### Saved data entries

(* ===== verification/SerializerFacts.v ===== *)
(** * What writers and readers promise

    [WriterLaws]: a writer appends what it is given to its contents.  [ReaderLaws]: a
    reader hands out what remains, front first.  All implementations satisfy them, so
    what is proved of a serializer against the classes holds for each. *)

From Stdlib Require Import Ascii String.
From S2P Require Import Prelude.
From S2P Require Import FileHandle.
From S2P Require Import Serializer.
#[local] Open Scope nat_scope.
#[local] Open Scope list_scope.

Class WriterLaws (W : Type) `{Writer W} : Type := {
  wr_ok : W → Prop;
  wr_contents : W → list Z;
  wr_cap : Z;      (** contents shorter than this are written as they are *)
  wr_write_spec w bs :
    wr_ok w → (Z.of_nat (List.length (wr_contents w) + List.length bs) < wr_cap)%Z →
    ∃ w', wr_write bs w = (w', Ok ()) ∧ wr_ok w' ∧ wr_contents w' = wr_contents w ++ bs;
}.

Class ReaderLaws (R : Type) `{Reader R} : Type := {
  rd_ok : R → Prop;
  rd_remaining : R → list Z;
  rd_read_spec r bs rest :
    rd_ok r → rd_remaining r = bs ++ rest →
    ∃ r', rd_read (List.length bs) r = (r', Ok bs) ∧ rd_ok r' ∧ rd_remaining r' = rest;
  rd_finished_spec r : rd_ok r → rd_finished r = bool_decide (rd_remaining r = []);
}.

(** ** Bytes *)

Lemma length_bytes_of n v : List.length (bytes_of n v) = n.
Proof. revert v. induction n as [|n IH]; intros v; simpl; [done|by rewrite IH]. Qed.

Lemma value_of_bytes_of n v : (0 ≤ v < 256 ^ Z.of_nat n)%Z → value_of (bytes_of n v) = v.
Proof.
  revert v. induction n as [|n IH]; intros v Hv; [simpl in *; lia|].
  cbn [bytes_of value_of]. rewrite Nat2Z.inj_succ, Z.pow_succ_r in Hv by lia.
  rewrite IH; [pose proof (Z.div_mod v 256); lia|].
  split; [apply Z.div_pos; lia|apply Z.div_lt_upper_bound; lia].
Qed.

Lemma string_of_bytes_of_string s : string_of_bytes (bytes_of_string s) = s.
Proof.
  unfold string_of_bytes, bytes_of_string. rewrite <-list_fmap_compose.
  assert ((λ b, ascii_of_N (Z.to_N b)) ∘ (λ c, Z.of_N (N_of_ascii c)) <$> list_ascii_of_string s =
    list_ascii_of_string s) as ->.
  { induction (list_ascii_of_string s) as [|c l IH]; [done|].
    rewrite fmap_cons. f_equal; [|exact IH]. unfold compose. by rewrite N2Z.id, ascii_N_embedding. }
  apply string_of_list_ascii_of_string.
Qed.

Lemma length_bytes_of_string s : List.length (bytes_of_string s) = String.length s.
Proof. unfold bytes_of_string. rewrite length_fmap. induction s; simpl; auto. Qed.

Lemma memcpy_ok dst off src :
  off + List.length src ≤ List.length dst →
  memcpy dst off src = Ok (take off dst ++ src ++ drop (off + List.length src) dst).
Proof.
  intros Hle. unfold memcpy. rewrite decide_True by done. f_equal.
  apply list_eq. intros i. destruct (decide (i < off)) as [H1|H1].
  - rewrite list_lookup_inserts_lt, lookup_app_l, lookup_take by (rewrite ?length_take; lia).
    by rewrite decide_True.
  - rewrite (lookup_app_r (take _ _)), length_take, Nat.min_l by (rewrite ?length_take; lia).
    destruct (decide (i < off + List.length src)).
    + rewrite list_lookup_inserts, lookup_app_l by lia. done.
    + rewrite list_lookup_inserts_ge, lookup_app_r, lookup_drop by lia. f_equal. lia.
Qed.

Lemma bytes_at_ok src off n :
  off + n ≤ List.length src → bytes_at src off n = Ok (take n (drop off src)).
Proof. intros. unfold bytes_at. by rewrite decide_True. Qed.

(** ** BufferWriter *)

Lemma double_until_ok fuel need cap :
  (0 < cap)%Z → (need < 2 ^ 63)%Z → (cap < 2 ^ 64)%Z → (need ≤ cap * 2 ^ Z.of_nat fuel)%Z → 0 < fuel →
  ((need ≤ cap)%Z → (cap < 2 ^ 63)%Z) →
  ∃ cap', double_until fuel need cap = Some cap' ∧ (0 < cap' < 2 ^ 64)%Z ∧ (need ≤ cap')%Z.
Proof.
  revert cap. induction fuel as [|fuel IH]; intros cap Hc Hn Hc' Hf Hpos Hbig; [lia|].
  cbn [double_until]. assert (cap < 2 ^ 63)%Z by lia.
  rewrite wrap_id by (unfold in_u; lia). case_bool_decide as Hlt.
  - rewrite Nat2Z.inj_succ, Z.pow_succ_r in Hf by lia.
    destruct fuel as [|fuel]; [simpl in Hf; lia|]. apply IH; lia.
  - eexists. split; [done|]. lia.
Qed.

### What the exercise asks
Above are the entries. Quote exactly the lines from the one bearing "[WriterLaws]: a writer" through the one bearing "wr_contents : W → list Z;".

### Answer to the problem
    [WriterLaws]: a writer appends what it is given to its contents.  [ReaderLaws]: a
    reader hands out what remains, front first.  All implementations satisfy them, so
    what is proved of a serializer against the classes holds for each. *)

From Stdlib Require Import Ascii String.
From S2P Require Import Prelude.
From S2P Require Import FileHandle.
From S2P Require Import Serializer.
#[local] Open Scope nat_scope.
#[local] Open Scope list_scope.

Class WriterLaws (W : Type) `{Writer W} : Type := {
  wr_ok : W → Prop;
  wr_contents : W → list Z;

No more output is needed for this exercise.